Scan each line of the entries below for the word "rewrite" and count the ones where it appears. The answer is that number alone.

[Stored data]

####################

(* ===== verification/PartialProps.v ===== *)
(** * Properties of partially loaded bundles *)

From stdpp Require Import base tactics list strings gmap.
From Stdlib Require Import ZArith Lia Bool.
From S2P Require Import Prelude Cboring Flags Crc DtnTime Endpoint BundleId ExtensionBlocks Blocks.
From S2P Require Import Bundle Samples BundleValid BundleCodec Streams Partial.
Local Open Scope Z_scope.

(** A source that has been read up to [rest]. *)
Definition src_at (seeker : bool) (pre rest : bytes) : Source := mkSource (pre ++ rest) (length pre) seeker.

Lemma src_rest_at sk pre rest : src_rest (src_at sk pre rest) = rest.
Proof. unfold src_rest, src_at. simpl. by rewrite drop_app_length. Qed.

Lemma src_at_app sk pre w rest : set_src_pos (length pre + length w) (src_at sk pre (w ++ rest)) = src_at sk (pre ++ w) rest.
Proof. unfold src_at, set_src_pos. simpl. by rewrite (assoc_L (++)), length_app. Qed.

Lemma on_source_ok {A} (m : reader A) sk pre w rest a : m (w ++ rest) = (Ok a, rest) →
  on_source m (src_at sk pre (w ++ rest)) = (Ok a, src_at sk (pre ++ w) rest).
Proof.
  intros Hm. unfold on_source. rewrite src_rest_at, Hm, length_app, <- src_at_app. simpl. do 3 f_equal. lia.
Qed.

####################

* EXERCISE OUTPUT
3